2. That’s a great looking band. Hard not to watch ’em.

I’ve experienced significantly awesome worship in a number of places and under a variety of leadership styles – from the simple to the elaborate.  But one of the common threads through these worship experiences is that is all cases the worship leaders somehow “got out of the way”.  But often, churches by their physical arrangement can make this difficult.

My experience:  We’d built a beautiful house of worship.  It could seat over 300, so it was both large and small.  We built a good size platform at the front of the church for the pastor, the altar, the cross, the worship team, even a pianist and a choir (those were the days!) and the projector screen on which we’d project the words to the songs being sung.  And, we did it that way because that’s the way it’s always done – right?

And then, after a few Sundays in our new building one of our worship leaders suggested that it might be better if the worship band weren’t on the stage…  She asked us why we needed to be at the front.   Well, for one thing, we’d just built this large platform with all the cabling and monitor feeds built into it.  For another thing…

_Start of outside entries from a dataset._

Lemma tokenize_loop_spec (fuel : nat) :
  forall (pre suf : str) (tokens : list str),
    length suf <= fuel ->
    tokenize_loop fuel (pre ++ suf) (length pre) tokens = Ok (tokens ++ tokens_of suf).
Proof.
  induction fuel as [fuel IH] using lt_wf_ind.
  intros pre [|c suf] tokens Hfuel.
  - destruct fuel; simpl; rewrite !app_nil_r, Nat.ltb_irrefl; reflexivity.
  - destruct fuel as [|fuel]; [simpl in Hfuel; lia|].
    cbn [tokenize_loop].
    replace (length pre <? length (pre ++ c :: suf)) with true
      by (symmetry; apply Nat.ltb_lt; rewrite length_app; simpl; lia).
    rewrite get_app. cbn [bind tokens_of].
    destruct (char_eqb c backslash) eqn:Ec; cbn [andb].
    + destruct suf as [|d suf].
      * replace (length pre + 1 <? length (pre ++ [c])) with false
          by (symmetry; apply Nat.ltb_ge; rewrite length_app; simpl; lia).
        replace (pre ++ [c]) with ((pre ++ [c]) ++ []) at 1 by apply app_nil_r.
        replace (length pre + 1) with (length (pre ++ [c]))
          by (rewrite length_app; reflexivity).
        rewrite IH; [now rewrite app_nil_r | lia | simpl; lia].
      * replace (length pre + 1 <? length (pre ++ c :: d :: suf)) with true
          by (symmetry; apply Nat.ltb_lt; rewrite length_app; simpl; lia).
        rewrite slice_app2.
        replace (pre ++ c :: d :: suf) with ((pre ++ [c; d]) ++ suf)
          by (rewrite <- app_assoc; reflexivity).
        replace (length pre + 2) with (length (pre ++ [c; d]))
          by (rewrite length_app; reflexivity).
        rewrite IH; [now rewrite <- app_assoc | lia | simpl in Hfuel; lia].
    + replace (pre ++ c :: suf) with ((pre ++ [c]) ++ suf)
        by (rewrite <- app_assoc; reflexivity).
      replace (length pre + 1) with (length (pre ++ [c]))
        by (rewrite length_app; reflexivity).
      rewrite IH; [now rewrite <- app_assoc | lia | simpl in Hfuel; lia].
Qed.

(** The tokenizer returns on every string, with the tokens of the string. *)
Lemma tokenize_spec (expr : str) : tokenize expr = Ok (tokens_of expr).
Proof.
  unfold tokenize.
  apply (tokenize_loop_spec (fuel := length expr) [] expr []). lia.
Qed.

Lemma insert_loop_spec (todo : list str) :
  forall (pre : list str) (prev : str) (res : list str),
    insert_loop (pre ++ prev :: todo) (S (length pre)) todo res
    = Ok (res ++ dots_from prev todo).
Proof.
  induction todo as [|tok todo IH]; intros pre prev res;
    cbn [insert_loop dots_from].
  - now rewrite app_nil_r.
  - change (0 <? S (length pre)) with true. cbv iota.
    rewrite Nat.sub_succ, Nat.sub_0_r, nth_error_app2, Nat.sub_diag by lia.
    cbn [nth_error]. fold (needs_dot prev tok).
    replace (pre ++ prev :: tok :: todo) with ((pre ++ [prev]) ++ tok :: todo)
      by (rewrite <- app_assoc; reflexivity).
    replace (S (S (length pre))) with (S (length (pre ++ [prev])))
      by (rewrite length_app; simpl; lia).
    destruct (needs_dot prev tok); cbn [bind]; rewrite IH; f_equal;
      rewrite <- !app_assoc; reflexivity.
Qed.

(** [insert_concatenation] returns on every string. *)
Lemma insert_concatenation_spec (expr : str) :
  insert_concatenation expr = Ok (with_dots (tokens_of expr)).
Proof.
  unfold insert_concatenation. rewrite tokenize_spec. simpl.
  destruct (tokens_of expr) as [|tok todo]; [reflexivity|].
  simpl. apply (insert_loop_spec todo [] tok [tok]).
Qed.

(** *** Escaped positions *)

Lemma odd_run_snoc (pre : str) (c : char) :
  odd_run (pre ++ [c]) = if char_eqb c backslash then negb (odd_run pre) else false.
Proof.
  unfold odd_run. rewrite rev_app_distr. cbn [rev app run].
  destruct (char_eqb c backslash); [|reflexivity].
  rewrite Nat.odd_succ, Nat.negb_odd. reflexivity.
Qed.
(** Once the body is read the call is made, and it is the only one. *)
Lemma body_read_forwards fuel c m p v hs c2 c3 body :
  head_decoded fuel c m p v hs c2 ->
  read_body hs c2 = (c3, Return body) ->
  same_but_pending c2 c3 ->
  let out := handle_proxy_request format_value upstream_of fuel c in
  forwarded (fst out) = forwarded c ++ [the_call format_value m p hs body c]
  /\ reader (fst out) = reader c3.
Proof.
  intros Hh Hb Hf.
  unfold handle_proxy_request.
  rewrite (handle_request_after_head _ _ _ _ _ _ _ Hh).
  unfold after_headers, bind. rewrite Hb.
  destruct (head_decoded_frame _ _ _ _ _ _ _ Hh) as (Hs & Hw & Hfw & _).
  destruct Hf as (Hs' & Hw' & Hfw' & _).
  unfold call_forward, the_call. rewrite Hs.
  set (call := {| fc_method := m |}).
  destruct (forward_request (upstream_of call) (stats (self c3))) as [st [[status text]|e|]]; cbn.
  - destruct (response_line_encodes v status (head_decoded_version_latin1 _ _ _ _ _ _ _ Hh)) as [line Hl].
    destruct (response_headers_encodes text) as [head Hd].
    rewrite (send_response_writes _ _ _ _ _ _ Hl Hd).
    destruct (utf8_encode text); cbn; by rewrite Hfw', Hfw.
  - destruct (is_TimeoutError e || is_Exception e); cbn; by rewrite Hfw', Hfw.
  - cbn. by rewrite Hfw', Hfw.
Qed.

End HandlerStages.

(** ** UTF-8 lengths *)

Lemma utf8_encode_char_length c b :
  utf8_encode_char c = Some b ->
  (1 <= length b)%nat /\ (length b = 1%nat <-> is_ascii c = true).
Proof.
  unfold utf8_encode_char, is_ascii.
  destruct (c <? 128); [intros [= <-]; simpl; split; [lia|done]|].
  destruct (c <? 2048); [intros [= <-]; simpl; split; [lia|split; [lia|done]]|].
  destruct (c <? 65536).
  { destruct (is_surrogate c); [done|]. intros [= <-]; simpl; split; [lia|split; [lia|done]]. }
  destruct (c <? 1114112); [|done].
  intros [= <-]; simpl; split; [lia|split; [lia|done]].
Qed.

Lemma utf8_encode_length s b :
  utf8_encode s = Some b ->
  (length s <= length b)%nat /\
  (length b = length s <-> forallb is_ascii s = true).
Proof.
  revert b. induction s as [|c s IH]; intros b; simpl.
  - intros [= <-]. simpl. split; [lia|done].
  - destruct (utf8_encode_char c) as [x|] eqn:Hc; [|done].
    destruct (utf8_encode s) as [bs|]; [|done]. intros [= <-].
    destruct (utf8_encode_char_length _ _ Hc) as [H1 H2].
    destruct (IH bs eq_refl) as [H3 H4]. rewrite length_app, andb_true_iff.
    split; [lia|]. split.
    + intros H. split; [apply H2|apply H4]; lia.
    + intros [Ha Hs]. apply H2 in Ha. apply H4 in Hs. lia.
Qed.

Lemma utf8_encode_None s :
  utf8_encode s = None -> forallb is_ascii s = false /\ s <> [].
Proof.
  induction s as [|c s IH]; simpl; [done|].
  destruct (utf8_encode_char c) as [x|] eqn:Hc.
  - destruct (utf8_encode s); [done|]. intros _.
    destruct (IH eq_refl) as [-> _]. by rewrite andb_false_r.
  - intros _. split; [|done]. unfold utf8_encode_char in Hc. unfold is_ascii.
    by destruct (c <? 128).
Qed.

Section HandlerResponse.

Variable format_value : json -> str.
Variable upstream_of : ForwardCall -> upstream.

(** The whole run of the handler on a request that is read in full and
    for which [forward_request] returns. *)
Lemma handler_responds fuel c m p v hs c2 c3 body st status text :
  head_decoded fuel c m p v hs c2 ->
  read_body hs c2 = (c3, Return body) ->
  forward_request (upstream_of (the_call format_value m p hs body c2))
    (stats (self c3)) = (st, Return (status, text)) ->
  exists line head,
    latin1_encode (response_line v status) = Some line /\
    latin1_encode (response_headers text) = Some head /\
    handle_proxy_request format_value upstream_of fuel c
    = (close (add_written
                (line ++ head ++ match utf8_encode text with
                                 | Some payload => payload
                                 | None => []
                                 end)
                {| self := set_stats (self c3) st;
                   reader := reader c3;
                   writer := writer c3;
                   forwarded :=
                     forwarded c3 ++ [the_call format_value m p hs body c2] |}),
       Return tt).
Proof.
  intros Hh Hb Hfw.
  destruct (response_line_encodes v status (head_decoded_version_latin1 _ _ _ _ _ _ _ Hh))
    as [line Hl].
  destruct (response_headers_encodes text) as [head Hd].
  exists line, head. split; [done|]. split; [done|].
  unfold handle_proxy_request.
  rewrite (handle_request_after_head _ _ _ _ _ _ _ _ _ Hh).
  unfold after_headers, bind. rewrite Hb.
  unfold call_forward. fold (the_call format_value m p hs body c2). rewrite Hfw. cbn [fst snd].
  rewrite (send_response_writes _ _ _ _ _ _ Hl Hd).
  destruct (utf8_encode text); cbn; [done|]. by rewrite app_nil_r.
Qed.

End HandlerResponse.

(** ** From the bytes on the wire to the response *)

(** A request head on the wire is decoded: a whole request line of
    three parts, header lines, a blank line, all within the line limit,
    and fuel for one turn of the loop per line. *)
Lemma head_on_wire_is_decoded fuel c raw lines blank tail m p v :
  is_line raw = true ->
  split SP 2 (decode_line raw) = [m; p; v] ->
  Forall (fun l => is_header_line l = true) lines ->
  is_line blank = true -> is_blank_line blank = true ->
  Forall (fun l => fits (limit (reader c)) l = true) (raw :: lines ++ [blank]) ->
  pending (reader c) = raw ++ concat lines ++ blank ++ tail ->
  (length lines < fuel)%nat ->
  exists hs,
    head_decoded fuel c m p v hs (advance tail c)
    /\ forall key, hs !! key = last_value key (map decode_line lines).
Proof.
  intros Hraw Hparts Hls Hb1 Hb2 Hfit Hp Hfuel.
  apply Forall_cons in Hfit as [Hfit0 Hfit].
  pose proof (wait_for_readline_line c raw _ Hraw Hfit0 Hp) as Hread.
  destruct (read_headers_block lines fuel ∅
              (advance (concat lines ++ blank ++ tail) c) blank tail
              Hls Hb1 Hb2 Hfit eq_refl Hfuel) as (hs & Hrun & Hlook).
  exists hs. split.
  - exists raw, (advance (concat lines ++ blank ++ tail) c).
    split; [exact Hread|]. split; [by destruct raw|]. split; [exact Hparts|exact Hrun].
  - intros key. rewrite Hlook, lookup_empty.
    by destruct (last_value key (map decode_line lines)).
Qed.

(** *** The text of a synthetic 502 is ASCII *)

Lemma hex_digit_ascii d : d < 16 -> is_ascii (Dumps.hex_digit d) = true.
Proof.
  intros Hd. unfold Dumps.hex_digit, is_ascii.
  destruct (d <? 10); apply N.ltb_lt; lia.
Qed.

Lemma u_escape_ascii n : forallb is_ascii (Dumps.u_escape n) = true.
Proof.
  unfold Dumps.u_escape, Dumps.hex4. cbn [forallb].
  rewrite !hex_digit_ascii by (apply N.mod_lt; lia). done.
Qed.

Lemma escape_char_ascii c : forallb is_ascii (Dumps.escape_char c) = true.
Proof.
  unfold Dumps.escape_char.
  repeat (match goal with |- context [if ?b =? ?x then _ else _] =>
                     destruct (b =? x); [done|] end).
  destruct ((32 <=? c) && (c <=? 126)) eqn:E.
  - apply andb_true_iff in E as [_ E]. apply N.leb_le in E.
    cbn [forallb]. unfold is_ascii. rewrite andb_true_r. apply N.ltb_lt. lia.
  - destruct (c <? 65536); [apply u_escape_ascii|].
    cbv zeta. by rewrite forallb_app, !u_escape_ascii.
Qed.

Lemma dumps_str_ascii s : forallb is_ascii (Dumps.dumps_str s) = true.
Proof.
  unfold Dumps.dumps_str. cbn [forallb]. rewrite forallb_app. cbn.
  rewrite andb_true_r. induction s as [|c s IH]; [done|].
  cbn [flat_map]. by rewrite forallb_app, escape_char_ascii, IH.
Qed.

Lemma dumps_ascii items : forallb is_ascii (Dumps.dumps items) = true.
Proof.
  unfold Dumps.dumps. rewrite !forallb_app. cbn [lit]. 
  assert (H : forallb is_ascii (Dumps.dumps_items items) = true).
  { induction items as [|[k v] items IH]; [done|].
    destruct items as [|kv items].
    - cbn [Dumps.dumps_items]. by rewrite !forallb_app, !dumps_str_ascii.
    - assert (Heq : Dumps.dumps_items ((k, v) :: kv :: items)
                    = Dumps.dumps_str k ++ lit ": " ++ Dumps.dumps_str v ++ lit ", "
                      ++ Dumps.dumps_items (kv :: items)) by (by destruct kv).
      by rewrite Heq, !forallb_app, !dumps_str_ascii, IH. }
  by rewrite H.
Qed.

Lemma utf8_encode_ascii s :
  forallb is_ascii s = true -> utf8_encode s = Some (map byte_of s).
Proof.
  induction s as [|c s IH]; [done|]. cbn [forallb map utf8_encode].
  intros [Hc Hs]%andb_true_iff. rewrite (IH Hs).
  unfold utf8_encode_char. unfold is_ascii in Hc. by rewrite Hc.
Qed.

Section Gateway.

Variable format_value : json -> str.
Variable upstream_of : ForwardCall -> upstream.

(** X8.  When the upstream exchange fails with an [Exception], the
    client is answered: a 502 status line, the header block, and the
    JSON text of the failure, whose byte count is the announced
    length. *)
Lemma upstream_failure_answers_502 fuel c m p v hs c2 c3 body e :
  head_decoded fuel c m p v hs c2 ->
  read_body hs c2 = (c3, Return body) ->
  upstream_of (the_call format_value m p hs body c2) = Failed e ->
  is_Exception e = true ->
  let out := handle_proxy_request format_value upstream_of fuel c in
  let text := snd (bad_gateway e) in
  exists line head,
    latin1_encode (response_line v 502) = Some line
    /\ latin1_encode (response_headers text) = Some head
    /\ snd out = Return tt
    /\ closed (writer (fst out)) = true
    /\ written (writer (fst out))
       = written (writer c) ++ line ++ head ++ map byte_of text
    /\ length (map byte_of text) = length text.
Proof.
  intros Hh Hb Hup He out text. subst out.
  destruct (handler_responds format_value upstream_of fuel c m p v hs c2 c3 body
              (leave_forward (add_failed (enter_forward (stats (self c3)))))
              502%Z text Hh Hb) as (line & head & Hl & Hd & ->).
  { unfold forward_request. by rewrite Hup, He. }
  exists line, head. repeat (split; [done|]).
  rewrite (utf8_encode_ascii text) by apply dumps_ascii.
  destruct (head_decoded_frame _ _ _ _ _ _ _ Hh) as (_ & Hw & _).
  destruct (read_body_frame _ _ _ _ Hb) as (_ & Hw' & _).
  cbn. rewrite Hw', Hw. split; [done|]. by rewrite length_map.
Qed.

End Gateway.

(** ** The request line and the header block *)

Section Decoder.

Variable format_value : json -> str.
Variable upstream_of : ForwardCall -> upstream.

(** C4.  For every request line the handler receives: when the line has
    fewer than two blanks (so fewer than three parts when split at
    blanks at most twice) the handler returns with the connection
    closed, nothing written and nothing forwarded; when it has two or
    more, the method is the text before the first blank, the path the
    text between the first and the second blank, and the version all
    that follows the second blank, further blanks included, and the
    handler goes on with these three. *)
Theorem request_line_three_parts fuel c c1 raw :
  wait_for_readline c = (c1, Return raw) ->
  let line := decode_line raw in
  let parts := split SP 2 line in
  ((length parts < 3)%nat <-> (count SP line < 2)%nat)
  /\ ((count SP line < 2)%nat ->
      handle_proxy_request format_value upstream_of fuel c = (close c1, Return tt)
      /\ closed (writer (close c1)) = true
      /\ written (writer (close c1)) = written (writer c)
      /\ forwarded (close c1) = forwarded c)
  /\ ((2 <= count SP line)%nat ->
      exists method path http_version,
        line = method ++ SP :: path ++ SP :: http_version
        /\ (SP ∉ method) /\ (SP ∉ path)
        /\ parts = [method; path; http_version])
  /\ (forall method path http_version,
        line = method ++ SP :: path ++ SP :: http_version ->
        (SP ∉ method) -> (SP ∉ path) ->
        parts = [method; path; http_version]
        /\ handle_request format_value upstream_of fuel c
           = (do headers <- read_headers fuel ∅ ;;
              after_headers format_value upstream_of
                method path http_version headers) c1).
Proof.
  intros Hr line parts. subst line parts.
  destruct (wait_for_readline_frame _ _ _ Hr) as (_ & Hw & Hf & _).
  split; [apply split_parts_count|]. split; [|split].
  - intros Hlt%split_parts_count.
    unfold handle_proxy_request, handle_request, bind. rewrite Hr.
    fold (decode_line raw).
    destruct (split_request_line (decode_line raw))
      as [[Hlt1 _]|(m & p & v & Hs & _)]; [|rewrite Hs in Hlt; simpl in Hlt; lia].
    destruct raw as [|x raw]; [|rewrite Hlt1]; cbn; by rewrite Hw, Hf.
  - intros Hge.
    destruct (split_request_line (decode_line raw))
      as [[_ Hlt]|(m & p & v & Hs & _ & Hl & Hm & Hp)].
    + apply split_parts_count in Hlt. lia.
    + by exists m, p, v.
  - intros m p v Hl Hm Hp.
    pose proof (split_three m p v Hm Hp) as Hs. rewrite <- Hl in Hs.
    split; [exact Hs|].
    unfold handle_request, bind. rewrite Hr. fold (decode_line raw).
    destruct raw as [|x raw].
    { destruct m; discriminate Hl. }
    by rewrite Hs.
Qed.

(** C5.  For every block of header lines ended by a blank line (whole
    lines, each within the line limit of the stream): the loop returns (a
    line without a colon raises nothing), it has consumed the block and
    nothing after it, and each key maps to the value of the last line
    that carries it, where a line carries the key found before its first
    colon and the value found after it, both trimmed. *)
Theorem header_block_last_value_wins fuel c (lines : list bytes) blank tail :
  Forall (fun l => is_header_line l = true) lines ->
  is_line blank = true -> is_blank_line blank = true ->
  Forall (fun l => fits (limit (reader c)) l = true) (lines ++ [blank]) ->
  pending (reader c) = concat lines ++ blank ++ tail ->
  (length lines < fuel)%nat ->
  exists headers,
    read_headers fuel ∅ c = (advance tail c, Return headers)
    /\ forall key,
         headers !! key = last_value key (map decode_line lines).
Proof.
  intros Hls Hb1 Hb2 Hfit Hp Hfuel.
  destruct (read_headers_block lines fuel ∅ c blank tail Hls Hb1 Hb2 Hfit Hp Hfuel)
    as (hs & Hrun & Hlook).
  exists hs. split; [exact Hrun|]. intros key. rewrite Hlook, lookup_empty.
  by destruct (last_value key (map decode_line lines)).
Qed.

So we rewired the entire front of the sanctuary, moved off the stage to the side of the auditorium / sanctuary where we were now beside the congregation, at their level, facing them but where we too could see the projector screens and where we weren’t nearly as likely to feel that we were the object of worship… Like God making Eve from Adam’s side, not his head or his feet.  In this way they would share a closer intimacy…  And then we rested, and it was good.

Here’s some of the reasons that setting up beside the congregation turned out to be a good thing for us:

  • Egos could be soothed.  And, the congregation isn’t there to watch the worship team
  • Avoided the potential (and perhaps inevitable) concert vibe.  Got nothing against concerts.  I love concerts!  Just saying…
  • The closer proximity to the congregation created an increased sense of corporate worship and made for an increasingly intimate experience.
  • When the worship leader speaks, the congregation can turn to listen and see – which itself is more conversational
  • If something untoward happens on the team, it’s not necessarily a distraction to the congregation
  • It was easier to bring new worshipers on the team – while avoiding stage fright
  • It meant that the band could be physically closer – which was a very nice side effect.  Communications and spontaneity was enhanced as a result
  • And, oddly, some folks in the congregation like to sit near the band (the music’s louder there), but not in the front rows – so this now is possible (and vice versa of course…)

There’s a list of reasons that setting up ON stage was good:

  • Well, it IS more awkward to NOT be on the platform…
  • That’s where the wiring is
  • The platform looks empty – formless and void…
  • If you set up off the platform, it takes up valuable seating space
  • If the church is really big, it could be tough (but what a nice problem)

In summary:  It’s not physically possible for every church to try this, and I’m not hoping to upset any apple carts, but OUR experience was good, very good.    We simply needed to get out of the way.

If you can’t move – or it just isn’t practical – don’t sweat it.  But for the benefit of the congregation, remember where the focus is, and worship like David did!

Question for worship leaders:  Is there something that you need to do to get out of the way?

God bless you in worship!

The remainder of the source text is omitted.